Connecting to socrata datasets from R
The socrata data platform allows governments to make data easily available, both for their own use and publicly.
The easiest way to get data that is hosted on a socrata platform into R for analysis is through the RSocrata package. This post walks through how to do this
First, we need to source some data. In this example, we are going to use data from the state of Connecticut’s COVID-19 portal. This will allow us to analyze daily cases, hospitalization trends and death rates progression across the state.

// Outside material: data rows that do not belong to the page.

(** * TrailerTech: folder classification, sidecar metadata and the
    trailer-acquisition state machine

    A shallow embedding of [src/media/movieFolder.py] and of
    [TrailerTech.get_Trailer] and [TrailerTech.scanLibrary]
    ([src/TrailerTech.py]), followed by the properties established about
    them.  [scanLibraryThreaded] (a thread pool) and [main] (command line
    and environment) are not embedded.

    Conventions of the embedding.
    - A Python [str] is a [string]; its characters are read as the code
      points 0..255 (Latin-1), which is where [str.lower], [str.isdigit]
      and the regular expression class [\d] are defined below.
    - An attribute that holds [None] or a [str] is an [option string].
    - A call that can raise returns a [result]; the exceptions are the
      ones the two source files can produce by themselves.
    - The operating system (directory listing, file tests, file sizes,
      ffprobe, the XML parser) is a record of functions, [OS].
    - The three collaborators of the orchestrator (catalog lookup, trailer
      scraper, downloader) are a record of operations over an abstract
      collaborator state.
    - The calls into the operating system and into the collaborators are
      taken not to raise, and the collaborators to return lists and truth
      values.  Logging is left out: it does not affect control flow. *)

From Stdlib Require Import ZArith String Ascii List Bool Lia.
From Stdlib Require Import Floats.PrimFloat.
From stdpp Require Import gmap strings.
Import ListNotations.
Local Open Scope string_scope.

(* ================================================================== *)
(** ** Python values, exceptions and [str] methods *)
(* ================================================================== *)

Module Py.

(** The exceptions raised by the modelled code. *)
Inductive exn : Type :=
| NameError        (* a global name that the module never bound *)
| AttributeError   (* attribute access on None *)
| TypeError        (* len() of a method, re.match on None *)
| KeyError.        (* dict subscript with a missing key *)

Inductive result (A : Type) : Type :=
| Ok (a : A)
| Raise (e : exn).
Arguments Ok {A} a.
Arguments Raise {A} e.

Definition bind {A B} (m : result A) (f : A -> result B) : result B :=
  match m with
  | Ok a => f a
  | Raise e => Raise e
  end.

(** The values that reach [NFO.__parse_releaseDate]: [None], a [str],
    or (line 114 of movieFolder.py) a bound method. *)
Inductive value : Type :=
| VNone
| VStr (s : string)
| VMethod (name : string).

Definition of_option (o : option string) : value :=
  match o with
  | Some s => VStr s
  | None => VNone
  end.

(** Truth value of an object: [None] and the empty string are false,
    a bound method is true. *)
Definition truthy (v : value) : bool :=
  match v with
  | VNone => false
  | VStr s => negb (s =? "")
  | VMethod _ => true
  end.

(** [bool(x)] for an attribute holding [None] or a [str]. *)
Definition truthy_opt (o : option string) : bool := truthy (of_option o).

(** [len(x)]: defined on strings only. *)
Definition len (v : value) : result nat :=
  match v with
  | VStr s => Ok (String.length s)
  | _ => Raise TypeError
  end.

Definition ord (c : ascii) : N := N_of_ascii c.

Definition in_range (lo hi n : N) : bool := ((lo <=? n) && (n <=? hi))%N.

(** [c.lower()] on the code points 0..255: A-Z and the upper-case
    letters U+00C0..U+00DE (without the multiplication sign U+00D7). *)
Definition chr_lower (c : ascii) : ascii :=
  let n := ord c in
  if in_range 65 90 n || (in_range 192 222 n && negb (n =? 215)%N)
  then ascii_of_N (n + 32)
  else c.

Fixpoint lower (s : string) : string :=
  match s with
  | EmptyString => EmptyString
  | String c t => String (chr_lower c) (lower t)
  end.

(** [c.isdigit()] on the code points 0..255: 0-9 and the superscripts
    U+00B2, U+00B3, U+00B9. *)
Definition chr_isdigit (c : ascii) : bool :=
  let n := ord c in
  in_range 48 57 n || (n =? 178)%N || (n =? 179)%N || (n =? 185)%N.

Fixpoint all_chars (p : ascii -> bool) (s : string) : bool :=
  match s with
  | EmptyString => true
  | String c t => p c && all_chars p t
  end.

(** [s.isdigit()]: every character is a digit and there is at least one. *)
Definition isdigit (s : string) : bool :=
  negb (s =? "") && all_chars chr_isdigit s.

(** [s.startswith(p)] *)
Definition startswith (s p : string) : bool := String.prefix p s.

(** [s.endswith(p)] *)
Definition endswith (s p : string) : bool :=
  let n := String.length s in
  let m := String.length p in
  (m <=? n)%nat && (substring (n - m) m s =? p).

(** [needle in hay] for two strings. *)
Fixpoint contains (needle hay : string) : bool :=
  String.prefix needle hay
  || match hay with
     | EmptyString => false
     | String _ t => contains needle t
     end.

(** [x in xs] for a list of strings. *)
Definition in_list (x : string) (xs : list string) : bool :=
  existsb (String.eqb x) xs.

(** [d[k]] on a dict with string keys. *)
Definition getitem (d : gmap string string) (k : string) : result string :=
  match d !! k with
  | Some v => Ok v
  | None => Raise KeyError
  end.

End Py.

Import Py.

Notation "x <- m ;; k" := (Py.bind m (fun x => k))
  (at level 100, m at next level, right associativity).

(* ================================================================== *)
(** ** Regular expressions: what [re.match] decides *)
(* ================================================================== *)

Module Re.

(** The fragment of Python's pattern language that the three compiled
    patterns of movieFolder.py use. *)
Inductive regex : Type :=
| Void
| Eps
| Cls (p : ascii -> bool)
| Cat (r s : regex)
| Alt (r s : regex).

(** [\d] on the code points 0..255 is 0-9 (Unicode category Nd). *)
Definition digit : regex := Cls (fun c => in_range 48 57 (ord c)).

Definition range (lo hi : ascii) : regex :=
  Cls (fun c => in_range (ord lo) (ord hi) (ord c)).

Definition chr (a : ascii) : regex := Cls (Ascii.eqb a).

Fixpoint lit (s : string) : regex :=
  match s with
  | EmptyString => Eps
  | String c t => Cat (chr c) (lit t)
  end.

(** [r?] *)
Definition opt (r : regex) : regex := Alt r Eps.

(** [r{n}] *)
Fixpoint times (n : nat) (r : regex) : regex :=
  match n with
  | O => Eps
  | S k => Cat r (times k r)
  end.

(** [r{0,n}] *)
Fixpoint upto (n : nat) (r : regex) : regex :=
  match n with
  | O => Eps
  | S k => opt (Cat r (upto k r))
  end.

(** [r{m,n}] *)
Definition between (m n : nat) (r : regex) : regex :=
  Cat (times m r) (upto (n - m) r).

Fixpoint nullable (r : regex) : bool :=
  match r with
  | Void => false
  | Eps => true
  | Cls _ => false
  | Cat r s => nullable r && nullable s
  | Alt r s => nullable r || nullable s
  end.

(** Brzozowski derivative. *)
Fixpoint deriv (c : ascii) (r : regex) : regex :=
  match r with
  | Void => Void
  | Eps => Void
  | Cls p => if p c then Eps else Void
  | Cat r s =>
      if nullable r then Alt (Cat (deriv c r) s) (deriv c s)
      else Cat (deriv c r) s
  | Alt r s => Alt (deriv c r) (deriv c s)
  end.

(** [bool(re.match(r, s))]: some prefix of [s] is a word of [r]
    ([re.match] anchors at the start of the string only). *)
Fixpoint matches_prefix (r : regex) (s : string) : bool :=
  nullable r
  || match s with
     | EmptyString => false
     | String c t => matches_prefix (deriv c r) t
     end.

(** [re.match(pattern, x)] as a truth value; [x] must be a string. *)
Definition re_match (r : regex) (x : value) : result bool :=
  match x with
  | VStr s => Ok (matches_prefix r s)
  | _ => Raise TypeError
  end.

(** The words of a pattern, for the correctness of [matches_prefix]. *)
Inductive lang : regex -> string -> Prop :=
| L_eps : lang Eps ""
| L_cls p c : p c = true -> lang (Cls p) (String c "")
| L_cat r s u v : lang r u -> lang s v -> lang (Cat r s) (u ++ v)
| L_alt_l r s u : lang r u -> lang (Alt r s) u
| L_alt_r r s u : lang s u -> lang (Alt r s) u.

End Re.

(* ================================================================== *)
(** ** [os.path] (POSIX flavour) *)
(* ================================================================== *)

Module OsPath.

Definition sep : ascii := "/"%char.
Definition extsep : ascii := "."%char.

(** [os.path.join(a, b)] *)
Definition join (a b : string) : string :=
  if startswith b "/" then b
  else if (a =? "") || endswith a "/" then a ++ b
  else a ++ "/" ++ b.

(** [(p[:i], p[i:])] for [i = p.rfind(c) + 1], when [c] occurs in [p]. *)
Fixpoint rsplit_after (c : ascii) (p : string) : option (string * string) :=
  match p with
  | EmptyString => None
  | String a t =>
      match rsplit_after c t with
      | Some (h, b) => Some (String a h, b)
      | None => if Ascii.eqb a c then Some (String a "", t) else None
      end
  end.

(** [(p[:i], p[i:])] for [i = p.rfind(c)], when [c] occurs in [p]. *)
Fixpoint rsplit_before (c : ascii) (p : string) : option (string * string) :=
  match p with
  | EmptyString => None
  | String a t =>
      match rsplit_before c t with
      | Some (h, b) => Some (String a h, b)
      | None => if Ascii.eqb a c then Some ("", p) else None
      end
  end.

(** [s.rstrip('/')] *)
Fixpoint rstrip_sep (s : string) : string :=
  match s with
  | EmptyString => EmptyString
  | String a t =>
      match rstrip_sep t with
      | EmptyString => if Ascii.eqb a sep then EmptyString else String a ""
      | t' => String a t'
      end
  end.

(** [head, tail] with [i = p.rfind('/') + 1], [head = p[:i]],
    [tail = p[i:]] (before [head] is stripped). *)
Definition split_raw (p : string) : string * string :=
  match rsplit_after sep p with
  | Some ht => ht
  | None => ("", p)
  end.

(** [os.path.basename(p)] *)
Definition basename (p : string) : string := snd (split_raw p).

(** [os.path.dirname(p)] *)
Definition dirname (p : string) : string :=
  let head := fst (split_raw p) in
  if negb (head =? "") && negb (all_chars (Ascii.eqb sep) head)
  then rstrip_sep head
  else head.

(** [os.path.splitext(p)]: the extension starts at the last dot of the
    last path component, unless only dots precede it there. *)
Definition splitext (p : string) : string * string :=
  let '(head, tail) := split_raw p in
  match rsplit_before extsep tail with
  | Some (stem, ext) =>
      if all_chars (Ascii.eqb extsep) stem then (p, "")
      else (head ++ stem, ext)
  | None => (p, "")
  end.

End OsPath.

(* ================================================================== *)
(** ** The operating system, as movieFolder.py sees it *)
(* ================================================================== *)

(** One top-level child of the XML root: [item.tag], [item.attrib],
    [item.text]. *)
Record Element : Type := {
  tag : string;
  attrib : gmap string string;
  text : option string;
}.

(** What [et.parse(path).getroot()] does: raise [IOError], raise
    [et.ParseError], or give a root whose children are iterated.  (The
    parser's other failures, on a declared encoding that it does not
    support, are not caught at line 155 and are not part of the
    embedding.) *)
Inductive xml : Type :=
| XmlIOError
| XmlParseError
| XmlRoot (children : list Element).

Record OS : Type := {
  abspath : string -> string;          (* os.path.abspath *)
  isdir : string -> bool;              (* os.path.isdir *)
  isfile : string -> bool;             (* os.path.isfile *)
  listdir : string -> list string;     (* entry names of os.scandir / os.listdir, in their order *)
  getsize : string -> Z;               (* os.path.getsize *)
  ffprobe : string -> option float;    (* float(result.stdout); None when it raises ValueError *)
  et_parse : string -> xml;            (* et.parse(path).getroot() *)
}.

(* ================================================================== *)
(** ** src/media/movieFolder.py *)
(* ================================================================== *)

Definition MIN_MOVIE_DURATION : float := 600%float.

Definition VIDEO_EXTENSIONS : list string :=
  [".mkv"; ".iso"; ".wmv"; ".avi"; ".mp4"; ".m4v"; ".img"; ".divx"; ".mov"; ".flv"; ".m2ts"].

Definition NFO_EXTENSIONS : list string := [".nfo"; ".xml"].

Definition ID_TAGS : list string :=
  ["imdb"; "tmdb"; "imdbid"; "tmdbid"; "tmdb_id"; "imdb_id"; "id"].

(** [ev\d{7,8}\/\d{4}(-\d)?|(ch|co|ev|nm|tt)\d{7,8}] *)
Definition IMDB_ID_PATTERN : Re.regex :=
  Re.Alt
    (Re.Cat (Re.lit "ev")
       (Re.Cat (Re.between 7 8 Re.digit)
          (Re.Cat (Re.chr "/")
             (Re.Cat (Re.times 4 Re.digit)
                (Re.opt (Re.Cat (Re.chr "-") Re.digit))))))
    (Re.Cat
       (Re.Alt (Re.lit "ch")
          (Re.Alt (Re.lit "co")
             (Re.Alt (Re.lit "ev")
                (Re.Alt (Re.lit "nm") (Re.lit "tt")))))
       (Re.between 7 8 Re.digit)).

(** [[1-9]\d{1,10}] *)
Definition TMDB_ID_PATTERN : Re.regex :=
  Re.Cat (Re.range "1" "9") (Re.between 1 10 Re.digit).

(** [\d{4}] *)
Definition YEAR_PATTERN : Re.regex := Re.times 4 Re.digit.

(** The names bound in the global namespace of movieFolder.py: its
    imports, constants and classes.  [datetime] is not among them (and
    is no builtin). *)
Definition module_globals : list string :=
  ["os"; "json"; "subprocess"; "re"; "logger"; "et";
   "MIN_MOVIE_DURATION"; "VIDEO_EXTENSIONS"; "NFO_EXTENSIONS"; "ID_TAGS";
   "IMDB_ID_PATTERN"; "TMDB_ID_PATTERN"; "YEAR_PATTERN";
   "log"; "File"; "Video"; "NFO"; "MovieFolder"].

(** Evaluating a global name inside the module. *)
Definition load_global (name : string) : result string :=
  if in_list name module_globals then Ok name else Raise NameError.

(** *** class Video *)

Record Video : Type := {
  v_path : string;
  duration : float;
}.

To do this, we need to find the source of the data tables. Connecticut makes this easy having provided a data portal here. We can navigate through to the county-level data to view the information. To get the link to the data, we can select the API button and get a link to the required JSON information
This gives us all the information we need to extract data and analyze this data set. To start with we will need to download devtools and install the RSocrata package from github. At this point we are also going to include a few other libraries to help with the analysis
#install.packages(“devtools”)
#devtools::install_github(“Chicago/RSocrata”)
library(RSocrata)
library(ggplot2)
library(lubridate)
library(scales)
library(dplyr)
Once we have everything installed and ready to go, we can load and cleanup the dataset. Note that the data is downloaded in character format and needs converting to numbers for calculations and charting. The JSON link from the online dataset is used here.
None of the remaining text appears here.